Cattedrale di Palermo

La Cattedrale, Palermo (Italia); fotografia di Simone Valtorta, 2008

Venuti a contatto con civiltà diverse, i Re Normanni ne subirono l’influsso: soprattutto negli abiti e nel cerimoniale talvolta imitarono gli Arabi, tal’altra i Bizantini. Così ora si cingevano il capo con una corona rotonda di tipo bizantino, ora con una specie di tiara di tipo orientale. Ora indossavano la dalmatica bizantina, ora invece si ricoprivano le spalle con l’ampio mantello color terra portato dagli Emiri.


La fine dei Normanni

Il fatto più misterioso della storia dei Normanni è la loro scomparsa dalla scena europea: per ben duecento anni avevano influenzato la storia dell’Europa. Storici famosi come Goffredo Malaterra scrissero che i Normanni, dovunque andassero, si consideravano sempre un popolo distinto e separato.

Ma, durante la metà del XII secolo, qualcosa cambiò: i Normanni cominciarono a considerarsi Francesi, Inglesi, Italiani, non più Normanni.

Fu probabilmente la propensione a mescolarsi agli altri popoli con il matrimonio che fece perdere ai Normanni la propria identità: Roberto il Guiscardo ripudiò la moglie normanna per sposare un’Italiana e Boemondo, principe d’Antiochia, sposò la figlia del Re di Francia.

Molti Normanni preferirono abitare nei loro nuovi possedimenti situati in Inghilterra, in Italia e in Sicilia, dove potevano condurre un tipo di vita molto più comodo di quanto non avrebbero fatto in Normandia. Alcuni, come Ruggero II di Sicilia, in Normandia non avevano mai messo piede. In generale parlavano la lingua della gente con cui erano venuti a convivere e ne condividevano le abitudini.

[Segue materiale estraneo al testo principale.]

Definition recovery_snapshot_survives_concurrent_claim_removal : test unit :=
  f <- claimed_thirteen ;; let '(storage, envelope) := f in
  let processing := current_processing_queue storage in
  let ready := namespace_queue (skeys storage) (queue envelope) in
  through_proxy <- another_process storage ;;
  recovery <- pause_once ["LRANGE"; processing] (resurrect_5s through_proxy) ;;
  (* LMOVE processing ready LEFT LEFT *)
  repeat_test 5 (
    first <- redis (LINDEX processing 0) ;; first <- unwrap first ;;
    redis (LTRIM processing 1 (-1)) ;;;
    redis (LPUSH ready first)) ;;;
  await recovery ;;;
  claims <- redis (LLEN processing) ;; assert_eq claims 0%nat ;;;
  recovered <- redis (LRANGE ready 0 (-1)) ;;
  assert_eq (length recovered) 13%nat ;;;
  assert_eq (size (list_to_set recovered : gset string)) 13%nat.

Definition recovery_removes_missing_and_non_resurrectable_jobs : test unit :=
  for_each [false; true] (fun missing =>
    f <- fixture ;; let '(storage, envelope) := f in
    claim storage (queue envelope) ;;;
    (if missing then redis (HDEL (jobs (skeys storage)) [id envelope])
     else await (update_job storage (map_meta (set_resurrect false) envelope))) ;;;
    await (resurrect_5s storage) ;;;
    assert_claimed storage [] ;;;
    assert_counts (jobs_count storage) 0 ;;;
    assert_enqueued storage (queue envelope) 0).

Definition acknowledgments_survive_rejected_commands_and_lost_replies : test unit :=
  for_each [false; true] (fun committed =>
    f <- fixture ;; let '(storage, envelope) := f in
    claim storage (queue envelope) ;;;
    fails_injected (fault_of committed) script_prefix (finish_with_success storage envelope) ;;;
    assert_claims storage (usize_from (negb committed)) ;;;
    assert_counts (jobs_count storage) (usize_from (negb committed)) ;;;
    await (finish_with_success storage envelope) ;;;
    await (finish_with_success storage envelope) ;;;
    assert_claimed storage [] ;;;
    assert_counts (jobs_count storage) 0).

Definition invalid_acknowledgment_key_does_not_delete_payloads : test unit :=
  f <- fixture ;; let '(storage, envelope) := f in
  redis_set (current_processing_queue storage) "wrong type" ;;;
  fails (finish_with_success storage envelope) ;;;
  assert_stored storage (id envelope).

Definition transfers_ignore_payloads_replaced_after_the_snapshot : test unit :=
  for_each [false; true] (fun recovery =>
    f <- fixture ;; let '(storage, envelope) := f in
    source <- (if recovery then claim storage (queue envelope) ;;; tret (current_processing_queue storage)
               else schedule storage envelope false) ;;
    snapshot <- await (transition_snapshot storage (id envelope)) ;;
    text <- unwrap snapshot.1 ;;
    q <- random_string ;; let replacement := set_queue q envelope in
    await (update_job storage replacement) ;;;
    let ready := namespace_queue (skeys storage) (queue envelope) in
    let script := if recovery
                  then resurrect_claim_lua (jobs (skeys storage)) source ready (id envelope) text true
                  else promote_scheduled_lua (jobs (skeys storage)) source ready (id envelope) text 1 in
    moved <- await (perform (Script script)) ;; assert_eq moved 0%nat ;;;
    assert_enqueued storage (queue envelope) 0 ;;;
    (if recovery
     then assert_claimed storage [id envelope] ;;; await (resurrect_5s storage)
     else assert_counts (scheduled_count storage) 1 ;;;
          await (enqueue_scheduled storage source now) ;;; tret tt) ;;;
    assert_enqueued storage (queue replacement) 1).

Definition scheduled_missing_payload_is_cleaned_without_an_empty_job : test unit :=
  f <- fixture ;; let '(storage, envelope) := f in
  source <- schedule storage envelope true ;;
  redis (HDEL (jobs (skeys storage)) [id envelope]) ;;;
  assert_counts (enqueue_scheduled storage source now) 0 ;;;
  assert_counts (retries_count storage) 0 ;;;
  assert_enqueued storage (queue envelope) 0.

Lemma transition_tests_pass : Forall (fun t => passes t = true)
  [regression_retry_missing_payload_releases_only_its_claim;
   regression_missing_payload_claim_cleanup_errors_are_propagated;
   regression_malformed_scheduled_payload_does_not_block_healthy_jobs;
   regression_malformed_claims_do_not_block_recovery;
   scheduled_and_retry_transfers_survive_rejected_commands_and_lost_replies;
   scheduled_payload_read_failure_keeps_the_source;
   invalid_ready_queue_keeps_scheduled_work_recoverable;
   competing_schedulers_enqueue_each_job_once;
   stale_scheduler_does_not_promote_a_new_retry;
   recovery_survives_rejected_commands_and_lost_replies;
   recovery_payload_read_failure_keeps_the_claim;
   invalid_ready_queue_keeps_recovery_claims;
   competing_recovery_processes_do_not_duplicate_claims;
   recovery_snapshot_survives_concurrent_claim_removal;
   recovery_removes_missing_and_non_resurrectable_jobs;
   acknowledgments_survive_rejected_commands_and_lost_replies;
   invalid_acknowledgment_key_does_not_delete_payloads;
   transfers_ignore_payloads_replaced_after_the_snapshot;
   scheduled_missing_payload_is_cleaned_without_an_empty_job].
Proof. all_pass. Qed.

La scomparsa dei Normanni può essere datata in base ad alcuni avvenimenti precisi: in Inghilterra nel 1154, con l’ascesa al trono di un conte d’Angiò; in Sicilia nel 1194, con l’avvento di un Sovrano Tedesco (nel 1185 l’ultima erede al trono, Costanza d’Altavilla, si era unita in matrimonio con Enrico VI di Svevia, figlio di Federico Barbarossa, perciò il Regno Normanno entrava a far parte dell’Impero Germanico); in Normandia nel 1204, con la conquista del Paese da parte dei Francesi. Per quanto riguarda gli eredi di Boemondo, benché abbiano continuato a regnare su Antiochia durante il XIII secolo, persero definitivamente ogni legame con i Normanni degli altri Paesi.